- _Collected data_
(** C17.  Which updates are applied as safe.  Take an update of the ROAs that is not refused, when
    the announcements and the ROAs configured after it are for prefixes of more than one address,
    no IPv4-mapped IPv6 ones, with maximum lengths as in C15.  It is applied exactly if no
    announcement below the prefixes of the update is invalid under the ROAs configured after it
    that are held and themselves within the prefixes of the update.  A full analysis of the
    same ROAs finds something invalid exactly if an announcement below the resources of the CA is
    invalid under all the ROAs held.  So ROAs for less specific prefixes are overlooked: an
    update after which no ROA is left within its prefixes is always applied, whatever a ROA for a
    less specific prefix makes invalid there. *)
Theorem try_update_overlooks_covering_roa `{BA : BgpApi, !BgpLaws, HO : !HashOrder} {Info : Type} `{!EqDecision Info}
    (roa_infos : RoaConfiguration → list Info) (seen0 : Announcements) (anns : list Announcement) (now t : Instant)
    (routes desired : Routes) (resources : ResourceSet) (u : RoaConfigurationUpdates) (evs : list CaEvtDet)
    (Hupd : route_authorizations_update routes resources t u = Ok (desired, evs))
    (Hanns : ∀ a, a ∈ anns → good_prefix (ann_prefix a))
    (Hroas : ∀ c, c ∈ roa_configurations desired →
       good_prefix (rp_prefix (rc_payload c)) ∧ is_Some (nr_of_specific_prefixes (rc_payload c))) :
  let seen := announcements_update seen0 anns now in
  let limit := affected_prefixes (updates_explicit_max_length u) in
  let held := filter (λ r, holds resources r = true) (rc_payload <$> roa_configurations desired) in
  let within := filter (λ r, holds limit r = true) held in
  (api_ca_routes_try_update roa_infos seen routes resources t u = Updated desired ↔
     ∀ a, a ∈ anns → in_scope limit a → rfc6811 within a ∉ [InvalidAsn; InvalidLength]) ∧
  (∃ after, ca_routes_bgp_analysis roa_infos seen desired resources = Some after ∧
     (contains_invalids after = true ↔
        ∃ a, a ∈ anns ∧ in_scope resources a ∧ rfc6811 held a ∈ [InvalidAsn; InvalidLength])) ∧
  (within = [] → api_ca_routes_try_update roa_infos seen routes resources t u = Updated desired).
Proof.
  intros seen limit held within.
  set (roas := configured_roas_for_configs roa_infos (roa_configurations desired)).
  assert (∀ roa, roa ∈ roas → good_prefix (rp_prefix (cr_payload roa)) ∧ is_Some (nr_of_specific_prefixes (cr_payload roa))) as Hr.
  { intros roa (c&->&Hc)%list_elem_of_fmap. by apply Hroas. }
  assert (cr_payload <$> roas = rc_payload <$> roa_configurations desired) as Hpay.
  { unfold roas, configured_roas_for_configs. rewrite <-list_fmap_compose. by apply list_fmap_ext. }
  assert (held_payloads roas resources None = held) as Hheld.
  { unfold held_payloads, held_roas, held. simpl. by rewrite <-Hpay, filter_of_fmap. }
  assert (held_payloads roas resources (Some limit) = within) as Hwithin.
  { unfold held_payloads, held_roas, within, held. simpl. rewrite <-Hpay, !filter_of_fmap, !list_filter_filter.
    f_equal. apply list_filter_iff. naive_solver. }
  destruct (analysis_invalids seen0 anns now roas resources (Some limit) Hanns Hr) as (effect&Heff&Hinv).
  destruct (analysis_invalids seen0 anns now roas resources None Hanns Hr) as (after&Haft&Hall).
  fold seen in Heff, Haft. rewrite Hwithin in Hinv. rewrite Hheld in Hall. simpl in Hinv, Hall.
  assert (api_ca_routes_try_update roa_infos seen routes resources t u = Updated desired ↔ contains_invalids effect = false) as Happ.
  { unfold api_ca_routes_try_update, ca_routes_bgp_dry_run. unfold route_authorizations_update in *. rewrite Hupd. simpl.
    fold roas limit. rewrite Heff. destruct (contains_invalids effect); simpl; [|done].
    destruct (ca_routes_bgp_suggest _ _ _ _ _); split; discriminate. }
  assert (contains_invalids effect = false ↔ ∀ a, a ∈ anns → in_scope limit a → rfc6811 within a ∉ [InvalidAsn; InvalidLength]) as Hnone.
  { rewrite <-not_true_iff_false, Hinv. naive_solver. }
  split; [by rewrite Happ|]. split; [exists after; by split|].
  intros Hnil. apply Happ, Hnone. intros a _ _. rewrite Hnil. set_solver.
Qed.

- _ASSIGNMENT_
Please show each line in the records above that contains "InvalidLength".

- _EXERCISE OUTPUT_
     ∀ a, a ∈ anns → in_scope limit a → rfc6811 within a ∉ [InvalidAsn; InvalidLength]) ∧
        ∃ a, a ∈ anns ∧ in_scope resources a ∧ rfc6811 held a ∈ [InvalidAsn; InvalidLength])) ∧
  assert (contains_invalids effect = false ↔ ∀ a, a ∈ anns → in_scope limit a → rfc6811 within a ∉ [InvalidAsn; InvalidLength]) as Hnone.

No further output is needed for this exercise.